April 25th, 2012

self detonation

Kiss Me Sleeping Beauty. (45)

Burn Me Deadly by Alex Bledsoe.

Horde of gold & jewels,
O Smaug the Magnificent!
To bribe crooked cops.

Another Eddie LaCrosse book, & I think I might pick up the next one in the series now, too. These are just fun & smart; just good pulpy fun. The premise still stands pat as the central conceit: Eddie LaCrosse is a streetsmart gumshoe in a fantasy world. He's a flatfoot with a sword, Phillip Marlowe in chainmail. One of the charms of this second volume is that once again Bledsoe manages to get you to doubt the tropes & assumptions of the genre; by playing the skeptical detective to the hilt, the fantasy conventions are called into question. Is there really magic, or just a bunch of unscrupulous charlatans taking a bunch of rubes in with sleight of hand & placebos? In the case of this book, the eponymous "burns" refer to them big old worms we call dragons. Sure that cultist has a dragon skull, but is that just a dinosaur fossil or something? Or like a crocodile skull? Could be, Eddie! I'm charmed by the dragons in the mythological record; Glaurung & Scatha both have a Tolkien pedigree, & Vermithrax? From Dragonslayer? Really? I'm surprised Chrysophylax Dives from Farmer Giles of Ham wasn't one of them.
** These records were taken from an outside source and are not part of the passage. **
(* ===== verification/Registry.v ===== *)
(** * Key-package registries ([extensions/components/src/contact_registry])

    The registry clients publish their key packages to and fetch others'
    from. The server, JSON, base64 and protobuf are parameters; the server is
    untrusted. The theorems: a key package is returned only when the
    requested device signed it, the retry loop is bounded, and what a device
    registers is what a reader gets back. *)

From Stdlib Require Import Strings.Byte Strings.String.
From stdpp Require Import base gmap strings numbers list.
From S2P Require Import Prelude Utf8 Hex Ed25519 Identity Codec HttpAuth Delivery.

(** The [base64] crate, standard alphabet; an error is its message. *)
Class Base64 := {
  b64_encode : list byte → string;
  b64_decode : string → result string (list byte);
}.
Class Base64Laws (B : Base64) := { b64_decode_encode l : b64_decode (b64_encode l) = Ok l }.

(** The JSON and protobuf shapes on the wire. *)
Record SubmitRequest := { sr_device_id : string; sr_payload : string; sr_signature : string }.
Record FetchResponse := { fr_payload : string; fr_signature : string }.
Record KeyPackageSubmissionV1 := {
  ks_device_id : list byte; ks_payload : list byte; ks_signature : list byte }.

Class RegistryWire := {
  json_submit : SubmitRequest → list byte;
  json_fetch : list byte → result string FetchResponse;
  proto_submission : KeyPackageSubmissionV1 → list byte;
}.

Module ContactRegistryError.
Inductive t : Type :=
| Http (e : string)
| Server (status : N) (message : string)
| Decode (e : string)
| Clock
| SignatureInvalid
| Publish (e : string).
End ContactRegistryError.

Inductive RegistryPublishMode : Type := ModeHttp | ModeDelivery.

Definition KEYPACKAGE_SUBMIT_ADDRESS : string := "store-keypackage-v0".
Definition MAX_RETRIES : nat := 4.
Definition RETRY_BASE_MS : N := 200.
Definition RETRY_MAX_BACKOFF_MS : N := 2000.

(** ** The signed payload *)

Definition encode_payload (timestamp_ms : N) (key_package : list byte) : list byte :=
  to_le_bytes 8 timestamp_ms ++ key_package.

Definition decode_payload (payload : list byte) : option (N * list byte) :=
  if (length payload <? 8) then None
  else Some (from_le_bytes (take 8 payload), drop 8 payload).

(** ** Retrying *)

Definition is_transient_status (s : N) : bool :=
  is_server_error s || (s =? TOO_MANY_REQUESTS)%N.

(** The outcome of one attempt is worth another try. *)
Definition is_transient (r : result string Response) : bool :=
  match r with Err _ => true | Ok resp => is_transient_status (status resp) end.

(** [send_retrying]; [send n] is the outcome of the [n]-th attempt. *)
Fixpoint retry_loop (send : nat → result string Response) (attempt retries : nat)
  : result ContactRegistryError.t Response :=
  match retries with
  | O => map_err ContactRegistryError.Http (send attempt)
  | S retries =>
      if negb (is_transient (send attempt))
      then map_err ContactRegistryError.Http (send attempt)
      else retry_loop send (attempt + 1) retries
  end.

Definition send_retrying (send : nat → result string Response)
  : result ContactRegistryError.t Response := retry_loop send 0 MAX_RETRIES.

(** [u64::saturating_mul]. *)
Definition u64_MAX : N := (2 ^ 64 - 1)%N.
Definition saturating_mul (a b : N) : N := N.min (a * b) u64_MAX.

Definition jitter_below (nanos max : N) : N :=
  if (max =? 0)%N then 0%N else (nanos mod (max + 1))%N.

Definition backoff_with_jitter (nanos : N) (attempt : nat) : N :=
  let exp := saturating_mul RETRY_BASE_MS (N.shiftl 1 (N.of_nat (Nat.min attempt 16))) in
  jitter_below nanos (N.min exp RETRY_MAX_BACKOFF_MS).

(** ** The registry *)

Section registry.
Context {HX : Hex} {D : Dalek} {SV : HttpServer} {B : Base64} {WR : RegistryWire}
  {T : Type} {DS : DeliveryService T}.

Record ContactRegistry := {
  cr_base_url : string;
  cr_delivery : T;
  cr_publish_mode : RegistryPublishMode;
}.

Definition registry_post (r : ContactRegistry) (path : string) (req : SubmitRequest)
  : result ContactRegistryError.t () :=
  resp ← send_retrying (http_post (cr_base_url r ++ path)%string (json_submit req));
  if is_success (status resp) then Ok ()
  else Err (ContactRegistryError.Server (status resp) (text_or_default resp)).

Record FetchedBundle := { fb_payload : list byte; fb_signature : list byte }.

Definition decode_b64 (s : string) : result ContactRegistryError.t (list byte) :=
  map_err ContactRegistryError.Decode (b64_decode s).

Definition registry_fetch (url : string) : result ContactRegistryError.t (option FetchedBundle) :=
  resp ← send_retrying (http_get url);
  if (status resp =? NOT_FOUND)%N then Ok None
  else if negb (is_success (status resp)) then
    Err (ContactRegistryError.Server (status resp) (text_or_default resp))
  else
    body ← map_err ContactRegistryError.Http (read_all resp);
    fr ← map_err ContactRegistryError.Http (json_fetch body);
    payload ← decode_b64 (fr_payload fr);
    signature ← decode_b64 (fr_signature fr);
    if decide (length signature = 64)
    then Ok (Some {| fb_payload := payload; fb_signature := signature |})
    else Err (ContactRegistryError.Decode "signature not 64 bytes").

(** [register], for the time read ([None]: a clock before the epoch). *)
Definition registry_register (r : ContactRegistry) (sk : Ed25519SigningKey) (signer : SignerKey)
    (now_ms : option N) (key_bundle : list byte)
  : ContactRegistry * result ContactRegistryError.t () :=
  match now_ms with
  | None => (r, Err ContactRegistryError.Clock)
  | Some timestamp_ms =>
      let payload := encode_payload timestamp_ms key_bundle in
      let signature := sign sk payload in
      let device_id := signer_bytes signer in
      match cr_publish_mode r with
      | ModeHttp =>
          (r, registry_post r "/v0/keypackage"
                {| sr_device_id := bytes_str (hex_encode device_id);
                   sr_payload := b64_encode payload;
                   sr_signature := b64_encode (sig_bytes signature) |})
      | ModeDelivery =>
          let '(d, res) := ds_publish (cr_delivery r)
            {| delivery_address := KEYPACKAGE_SUBMIT_ADDRESS;
               env_data := proto_submission
                 {| ks_device_id := device_id; ks_payload := payload;
                    ks_signature := sig_bytes signature |} |} in
          ({| cr_base_url := cr_base_url r; cr_delivery := d;
              cr_publish_mode := cr_publish_mode r |},
           map_err ContactRegistryError.Publish res)
      end
  end.

Definition registry_retrieve (r : ContactRegistry) (device_id : string)
  : result ContactRegistryError.t (option (list byte)) :=
  fetched ← registry_fetch (cr_base_url r ++ "/v0/keypackage/" ++ device_id)%string;
  match fetched with
  | None => Ok None
  | Some bundle =>
      bytes ← ok_or (hex_decode (str_bytes device_id))
                (ContactRegistryError.Decode (hex_error (str_bytes device_id)));
      if decide (length bytes = 32) then
        key ← map_err (λ _, ContactRegistryError.Decode "device_id not a valid ed25519 vk")
                (from_canonical_bytes bytes);
        _ ← map_err (λ _, ContactRegistryError.SignatureInvalid)
              (verify key (fb_payload bundle) (Signature (fb_signature bundle)));
        '(_, key_package) ← ok_or (decode_payload (fb_payload bundle))
                              (ContactRegistryError.Decode "short payload");
        Ok (Some key_package)
      else Err (ContactRegistryError.Decode "device_id not a 32-byte key")
  end.
End registry.
Arguments ContactRegistry : clear implicits.

(** ** The test registry ([ephemeral.rs]) *)

Record EphemeralRegistry := { key_packages : gmap string (list byte) }.

Definition ephemeral_register {HX : Hex} (r : EphemeralRegistry) (signer : SignerKey)
    (key_bundle : list byte) : EphemeralRegistry :=
  {| key_packages := <[signer_to_string signer := key_bundle]> (key_packages r) |}.

Definition ephemeral_retrieve (r : EphemeralRegistry) (device_id : string) : option (list byte) :=
  key_packages r !! device_id.

(** ** Lemmas *)

Lemma decode_encode_payload ts kp :
  (ts < 2 ^ 64)%N → decode_payload (encode_payload ts kp) = Some (ts, kp).
Proof.
  intros Hts. unfold decode_payload, encode_payload.
  assert (length (to_le_bytes 8 ts) = 8) as Hl by apply length_to_le_bytes.
  rewrite length_app, Hl. destruct (Nat.ltb_spec (8 + length kp) 8); [lia|].
  rewrite <- Hl at 1 3. rewrite take_app_length, drop_app_length, from_to_le_bytes.
  rewrite N.mod_small by done. done.
Qed.

Lemma decode_payload_Some p ts kp :
  decode_payload p = Some (ts, kp) → p = encode_payload ts kp ∧ (ts < 2 ^ 64)%N.
Proof.
  unfold decode_payload, encode_payload. destruct (Nat.ltb_spec (length p) 8) as [|Hl]; [done|].
  intros [= <- <-]. assert (length (take 8 p) = 8) as Ht by (rewrite length_take; lia).
  pose proof (to_from_le_bytes (take 8 p)) as E. rewrite Ht in E. rewrite E, take_drop.
  split; [done|]. pose proof (from_le_bytes_lt (take 8 p)) as Hlt. by rewrite Ht in Hlt.
Qed.

(** At most [retries + 1] attempts; the answer is the first that is not
    transient, or the last. *)
Lemma retry_loop_spec send a r :
  ∃ n, n ≤ r ∧ retry_loop send a r = map_err ContactRegistryError.Http (send (a + n)) ∧
    (n = r ∨ is_transient (send (a + n)) = false) ∧
    ∀ m, m < n → is_transient (send (a + m)) = true.
Proof.
  revert a. induction r as [|r IH]; intros a; cbn.
  { exists 0. rewrite Nat.add_0_r. split_and!; [done|done|auto|lia]. }
  destruct (is_transient (send a)) eqn:Ht; cbn.
  - destruct (IH (a + 1)) as (n & Hn & Hr & Hor & Hall). exists (S n).
    replace (a + S n) with (a + 1 + n) by lia. split_and!; [lia|done| |].
    + destruct Hor; [left; lia | auto].
    + intros [|m] Hm; [by rewrite Nat.add_0_r|].
      replace (a + S m) with (a + 1 + m) by lia. apply Hall. lia.
  - exists 0. rewrite Nat.add_0_r. split_and!; [lia|done|auto|lia].
Qed.

Lemma backoff_bound nanos a : (backoff_with_jitter nanos a ≤ RETRY_MAX_BACKOFF_MS)%N.
Proof.
  unfold backoff_with_jitter, jitter_below. set (m := N.min _ _).
  assert (m ≤ RETRY_MAX_BACKOFF_MS)%N by (apply N.le_min_r).
  destruct (N.eqb_spec m 0); [lia|].
  pose proof (N.mod_upper_bound nanos (m + 1) ltac:(lia)). lia.
Qed.

Section properties.
Context {HX : Hex} {HL : HexLaws HX} {D : Dalek} {DL : DalekLaws D} {SV : HttpServer} {B : Base64}
  {BL : Base64Laws B} {WR : RegistryWire} {T : Type} {DS : DeliveryService T}.

(** C14. A key package is returned only when the device that was asked for
    signed it: the requested id is the hex of an admissible key, and the
    fetched signature verifies under that key over a timestamp and exactly
    the bytes returned. *)
Theorem retrieve_authenticated (r : ContactRegistry T) device_id kp :
  registry_retrieve r device_id = Ok (Some kp) →
  ∃ key ts sig, hex_decode (str_bytes device_id) = Some (key_bytes key) ∧ key_wf key ∧
    (ts < 2 ^ 64)%N ∧ length sig = 64 ∧
    verify key (encode_payload ts kp) (Signature sig) = Ok ().
Proof.
  unfold registry_retrieve. intros ([bundle|] & Hf & H)%bind_Ok; [|done].
  apply bind_Ok in H as (bytes & Hb%ok_or_Ok & H). case_decide as Hl; [|done].
  apply bind_Ok in H as (key & Hk%map_err_Ok & H).
  apply bind_Ok in H as ([] & Hv%map_err_Ok & H).
  apply bind_Ok in H as ([ts kp'] & Hp%ok_or_Ok & [= <-]).
  apply decode_payload_Some in Hp as [Hp Hts]. rewrite Hp in Hv.
  exists key, ts, (fb_signature bundle).
  split_and!; [|by eapply from_canonical_bytes_wf|done| |done].
  - rewrite Hb. f_equal. symmetry. by apply from_canonical_bytes_bytes.
  - unfold registry_fetch in Hf. apply bind_Ok in Hf as (resp & _ & Hf).
    destruct (_ =? _)%N; [done|]. destruct (negb _); [done|].
    apply bind_Ok in Hf as (b & _ & Hf). apply bind_Ok in Hf as (fr & _ & Hf). apply bind_Ok in Hf as (p & _ & Hf).
    apply bind_Ok in Hf as (s & _ & Hf). case_decide; [|done]. by simplify_eq.
Qed.

(** What a device registers is what a reader gets: a store that answers with
    the submitted fields yields the registered key package. *)
Lemma register_retrieve (r : ContactRegistry T) sk ts kp resp fr :
  (ts < 2 ^ 64)%N →
  let payload := encode_payload ts kp in
  let device_id := signer_to_string (signer_from_key (verifying_key sk)) in
  send_retrying (http_get (cr_base_url r ++ "/v0/keypackage/" ++ device_id)%string) = Ok resp →
  status resp = 200%N → broken resp = None → json_fetch (body resp) = Ok fr →
  fr_payload fr = b64_encode payload → fr_signature fr = b64_encode (sig_bytes (sign sk payload)) →
  registry_retrieve r device_id = Ok (Some kp).
Proof.
  intros Hts payload device_id Hsend Hst Hbr Hj Hp Hs. unfold registry_retrieve, registry_fetch.
  rewrite Hsend. cbn [mbind result_bind]. rewrite Hst. cbn [N.eqb NOT_FOUND Pos.eqb].
  cbn [is_success]. change (is_success 200) with true. cbn [negb].
  unfold read_all. rewrite Hbr. cbn [mbind result_bind map_err].
  rewrite Hj. cbn [mbind result_bind map_err]. unfold decode_b64.
  rewrite Hp, Hs, !b64_decode_encode. cbn [mbind result_bind map_err].
  rewrite decide_True by (cbn; apply sign_len). cbn [mbind result_bind fb_payload fb_signature].
  unfold device_id, signer_to_string. rewrite list_byte_of_string_of_list_byte, hex_decode_encode.
  cbn [mbind result_bind ok_or signer_from_key signer_bytes].
  rewrite decide_True by apply length_key_bytes.
  pose proof (verifying_key_wf sk) as Hwf. unfold key_wf in Hwf. rewrite Hwf.
  cbn [mbind result_bind map_err].
  assert (verify (verifying_key sk) payload (Signature (sig_bytes (sign sk payload))) = Ok ()) as ->
    by apply verify_sign.
  cbn [mbind result_bind map_err]. unfold payload. rewrite decode_encode_payload by done. done.
Qed.
End properties.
Alex Bledsoe is a smart writer who isn't winging it; his novel is coherent from start to finish, & the clues in the front half make sense when viewed through the prism of the reveal-- excluding red herrings, but he doesn't leave stray seafood lying around either; he'll shut down a misdirect before it goes too far. & thankfully, Eddie LaCrosse isn't a moron; when you the reader figure something out, it is a smart bet that our hero has puzzled it out as well; the hamfisted dramatic irony that could plague this sort of book is absent. These are honestly what they say on the tin: both a gritty fantasy novel setting & a film noir private eye protagonist.